Eseguito l'esame esterno sul corpo del 18enne Marco Meesa
C’è un indagato per la morte di Marco Meesa il 18enne che era alla guida della Renault Clio che lunedì sera, sulla Panoramica, si è ribaltata dopo un salto di corsia. Il sostituto procuratore Francesca Ciranna ha iscritto nel registro degli indagati il conducente 17enne del Piaggio Liberty entrato in contatto con la Clio. L’ipotesi di reato formulata a carico del giovane è omicidio colposo ma si tratta di un atto dovuto da parte del magistrato che sta coordinando le indagini per ricostruire l’esatta dinamica dell’incidente mortale.
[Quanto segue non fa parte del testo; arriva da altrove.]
Lemma sort_ok h vs v :
  HInv h (v :: vs) None ->
  exists v' h', sort cmp v h = Ok (NO_ERROR, v', h') /\ HInv h' (v' :: vs) None /\ contents h' v' = sorted_by cmp (contents h v) /\ frame h h' vs None.
Proof.
  intros HI. pose proof (count_contents h vs v HI) as Hn. set (l := contents h v) in *. unfold sort. rewrite Hn.
  destruct (Z.ltb_spec 1 (Z.of_nat (length l))) as [Hl|Hl].
  2:{ exists v, h. split; [done|]. split; [done|]. split; [|apply frame_refl]. fold l. destruct l as [|a [|b l]]; [done|done|simpl in Hl; lia]. }
  rewrite Nat2Z.id. destruct l as [|a l'] eqn:El; [simpl in Hl; lia|].
  assert (H : forall rest i made v1 h1 r, contents h1 v1 = rev r ++ rest -> length r = i -> (0 < i)%nat -> HInv h1 (v1 :: vs) None ->
     (made = true -> forall id, mStorage v1 = Some id -> users id vs = 0%nat) -> frame h h1 vs None ->
     exists made' v' h', foldM (sort_turn cmp) (made, None, v1, h1) (seq i (length rest)) = Ok (made', None, v', h') /\ HInv h' (v' :: vs) None /\
       contents h' v' = rev (foldl (ins cmp) r rest) /\ frame h h' vs None).
  { induction rest as [|x rest IH]; intros i made v1 h1 r Hc Hr Hi HI1 Hm Hf.
    - exists made, v1, h1. split; [done|]. split; [done|]. split; [|done]. by rewrite Hc, app_nil_r.
    - destruct r as [|y r]; [simpl in Hr; lia|].
      destruct (sort_turn_ok h1 vs v1 made r y x rest HI1 Hc Hm) as (made2 & v2 & h2 & E2 & HI2 & Hc2 & Hm2 & Hf2). rewrite Hr in E2.
      cbn [length seq foldM]. rewrite E2. cbn [mbind result_bind foldl].
      apply (IH (S i) made2 v2 h2 (ins cmp (y :: r) x)); [done|by rewrite ins_length, Hr|lia|done|done|by eapply frame_trans]. }
  destruct (H l' 1%nat false v h [a]) as (made' & v' & h' & E & HI' & Hc' & Hf'); [done|done|lia|done|done|apply frame_refl|].
  cbn [length]. replace (S (length l') - 1)%nat with (length l') by lia. rewrite E. cbn [mbind result_bind].
  exists v', h'. split; [done|]. split; [done|]. split; [by rewrite Hc'|done].
Qed.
Il sostituto procuratore Ciranna, fra l’altro, ha optato per un semplice esame esterne sul cadavere del 18enne, ritenendo superflua l’autopsia. L’esame, affidato al medico legale Patrizia Gualniera, è stato eseguito all’obitorio del Papardo. Intanto gli investigatori della
sezione infortunistica della Polizia Municipale stanno cercando di stabilire le fasi dell’incidente. La Renault Clio ed il Piaggio Liberty viaggiavano entrambi in direzione sud nord quando, per cause da stabilire, l’autovettura ha toccato la parte posteriore del ciclomotore, ha scavalcato l’aiuola spartitraffico e si è fermata nella corsia opposta. Meesa è morto pochi minuti dopo essere giunto all’ospedale Papardo mentre i tre amici che erano con lui hanno riportato solo lievi ferite. Lo stesso 17enne che si trovava alla guide del Piaggio Liberty è rimasto illeso.